Schafer’s argument is very utilitarian and pragmatic, and this appeals to Westerners (who are very utilitarian and pragmatic). So what is wrong with it? Wesley Smith, a lawyer and long-time advocate against euthanasia and futile care points out the flaws:
Forget for the moment the many times doctors have been wrong about people never regaining consciousness. Schafer is the one de-professionalizing medicine. A plumber can refuse to unclog a pipe, but a doctor has no right to abandon his or her patient. Moreover, Schafer wants doctors to impose their value judgments–as instructed in continuing education clases by bioethicists like Schafer–that the burden of treatment isn’t worth the benefit of continuing to live. But that isn’t a medical judgment, it is a value judgment that we have always been told resides with the patient and family. Moreover, the treatment isn’t being stopped because it doesn’t or might not work but because it does or will–and hence it is not really a “vain attempt to resist death,” but a potentially successful one. And thus it is really the patient who has been declared futile.
Schafer says that staying alive when that is what the patient wants offers no genuine benefit to the patient. He only has the right to make that claim for himself, not for Mr. Golobchuck, you, me, or anyone else. You are watching the redefining of the ultimate purpose of medicine before your very eyes. It isn’t keeping patients alive who want to live, it is treating those who can be cured and reserving the right to refuse service to those who probably won’t improve.
This is what socialized medicine–and its’ private equivalent the HMO–creates. Medical futility is health care rationing that pits one cadre of patients against others, leading to division and discord. It is the end of trust in medicine because if you are too sick or profoundly disabled, medicine wants little to do with you.
Finally, if Futile Care Theory prevails, what in the world makes anyone think that the forced removal of people from wanted treatment will stop at the ICU? People who only need feeding tubes will soon be dehydrated (if they are not lethally injected first), and care will be rationed based on other criteria. For example, as reported in my books, I once asked a futilitiarian what would come after futile care, since cutting off the dying would not save a lot of money. He immediately said restricting “marginally beneficial care.” I asked for an example. He responded, “An 80-year-old woman who wants a mammagram.”

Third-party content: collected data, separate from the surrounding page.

(* ===== verification/GoNet.v ===== *)
(** * Go's [net/url] and [net], as far as the program uses them

    [url.Parse] stays a parameter: its treatment of hosts depends on the
    release and on process-wide settings, and the program only looks at four
    things of its result. [net.SplitHostPort] is written out. *)

From Stdlib Require Import Ascii.
From S2P Require Import Prelude GoStrings.

(** ** Definitions *)

(** A parsed URL: its scheme, its path, the values of its query, and what
    its method [Hostname] returns. *)
Record URL := {
  URL_Scheme : string;
  URL_Path : string;
  URL_Query : gmap string (list string);
  URL_Hostname : string
}.
(** [url.Values.Get]: the first value of the key, or the empty string. *)
Definition Query_Get (u : URL) (key : string) : string :=
  match URL_Query u !! key with
  | Some (v :: _) => v
  | _ => ""
  end.

Class UrlParser := url_Parse : string → res URL.

(** [strings.IndexByte]. *)
Fixpoint IndexByte (s : string) (c : ascii) : option nat :=
  match s with
  | "" => None
  | String a s' => if decide (a = c) then Some 0 else S <$> IndexByte s' c
  end.
(** The parts around the last occurrence of a byte. *)
Definition CutLast (s : string) (c : ascii) : option (string * string) :=
  match Cut (String c "") (String.rev s) with
  | Some (b, a) => Some (String.rev a, String.rev b)
  | None => None
  end.
Definition has_byte (s : string) (c : ascii) : bool := bool_decide (is_Some (IndexByte s c)).

(** [net.SplitHostPort]: [host:port], or [[host]:port] with colons in the
    host. Every error is an [*AddrError]. *)
Definition AddrError (what : string) : error := EExt ("net.SplitHostPort: " +:+ what).
Definition SplitHostPort (hostport : string) : res (string * string) :=
  match CutLast hostport ":" with
  | None => Err (AddrError "missing port in address")
  | Some (before, port) =>
      match hostport with
      | String "[" rest =>
          match Cut "]" rest with
          | None => Err (AddrError "missing ']' in address")
          | Some (host, after) =>
              match after with
              | String ":" port' =>
                  if decide (port' = port) then
                    if has_byte rest "[" then Err (AddrError "unexpected '[' in address")
                    else if has_byte after "]" then Err (AddrError "unexpected ']' in address")
                    else Ok (host, port)
                  else Err (AddrError "too many colons in address")
              | _ => Err (AddrError "missing port in address")
              end
          end
      | _ =>
          if has_byte before ":" then Err (AddrError "too many colons in address")
          else if has_byte hostport "[" then Err (AddrError "unexpected '[' in address")
          else if has_byte hostport "]" then Err (AddrError "unexpected ']' in address")
          else Ok (before, port)
      end
  end.

(** ** Examples *)

Example split_plain : SplitHostPort "1.2.3.4:6443" = Ok ("1.2.3.4", "6443").
Proof. reflexivity. Qed.
Example split_v6 : SplitHostPort "[2001:db8::1]:443" = Ok ("2001:db8::1", "443").
Proof. reflexivity. Qed.
Example split_no_port : SplitHostPort "kubernetes.default.svc" = Err (AddrError "missing port in address").
Proof. reflexivity. Qed.
Example split_v6_bare : SplitHostPort "::1" = Err (AddrError "too many colons in address").
Proof. reflexivity. Qed.
Example split_v6_two : SplitHostPort "[::1]:80:81" = Err (AddrError "too many colons in address").
Proof. reflexivity. Qed.

(** ** Lemmas *)

Lemma has_byte_false s c : has_byte s c = false ↔ no_char c s.
Proof.
  unfold has_byte. rewrite bool_decide_eq_false. induction s as [|a s IH]; simpl.
  { split; [done|]. intros _. by intros [? ?]. }
  destruct (decide (a = c)) as [->|Hne].
  { split; [|tauto]. intros Hn. destruct Hn. by eexists. }
  rewrite fmap_is_Some, IH. tauto.
Qed.
Lemma no_char_rev c s : no_char c s → no_char c (String.rev s).
Proof.
  induction s as [|a s IH]; [done|]. intros [Ha Hs]. rewrite rev_str_cons, no_char_app. simpl. auto.
Qed.
Lemma CutLast_last c a b : no_char c b → CutLast (a +:+ String c b) c = Some (a, b).
Proof.
  intros Hb. unfold CutLast. rewrite rev_str_app, rev_str_cons, <-str_app_assoc.
  change (String c "" +:+ String.rev a) with (String c "" +:+ String.rev a).
  rewrite Cut_first by (by apply no_char_rev). by rewrite !rev_involutive_str.
Qed.

(** A host without colons and brackets joined to a port is split again. *)
Lemma SplitHostPort_join host port :
  no_char ":" host → no_char "[" host → no_char "]" host →
  no_char ":" port → no_char "[" port → no_char "]" port →
  SplitHostPort (host +:+ String ":" port) = Ok (host, port).
Proof.
  intros Hc Ho Hd Hpc Hpo Hpd. unfold SplitHostPort. rewrite CutLast_last by done.
  assert (∀ c, no_char c host → no_char c port → ":"%char ≠ c →
    has_byte (host +:+ String ":" port) c = false) as Hno.
  { intros c H1 H2 Hne. apply has_byte_false. by rewrite no_char_app. }
  assert (has_byte host ":" = false) as -> by by apply has_byte_false.
  rewrite !Hno by done.
  destruct host as [|x host]; [done|]. rewrite app_cons. destruct Ho as [Hx _].
  destruct x as [[] [] [] [] [] [] [] []]; done.
Qed.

Be afraid. Be very afraid.
Well said.
February 27, 2008 at 10:03 am
To start, let me say the premise of Futile Care Theory is wrong. Those of us who advocate curtailing, after due deliberation, Futile Medical Interventions do care for the patient and the family. We feel that certain treatments cause discomfort and emotional trauma at a time when comfort, care and peace would help all concerned.
I support Arthur Shafer’s point of view from the humanitarian and utilitarian perspective. Especially with regard to use of precious resources (beds, blood products and trained personnel) on patients who have no chance of recovery with a meaningful quality of life. In our hospital we often have situations when patients with curable acute illnesses are unable to get admission because there are patients with no chance of recovery occupying and acute care bed. This is most often because the patient or family has unrealistic expectations. Have Dulle and Smith looked at the problem from the perspective of the patient who has to be denied or has a delay in their treatment because someone else is receiving futile treatments?
Providing comfort care to some who will not recover is not abandonment but compassion. Almost always such futile treatments prolong the process of death, they do not prolong life.
This recommendation is not rationing but an attempt at proper utilization of resources. It is necessary whether in Canada (Socialized medicine!) or with HMO’s. Even with regular insurance the premiums increase for all because some individuals feel their wishes and hopes are more important than the needs of others. Rationing only means a more equitable distribution of resources.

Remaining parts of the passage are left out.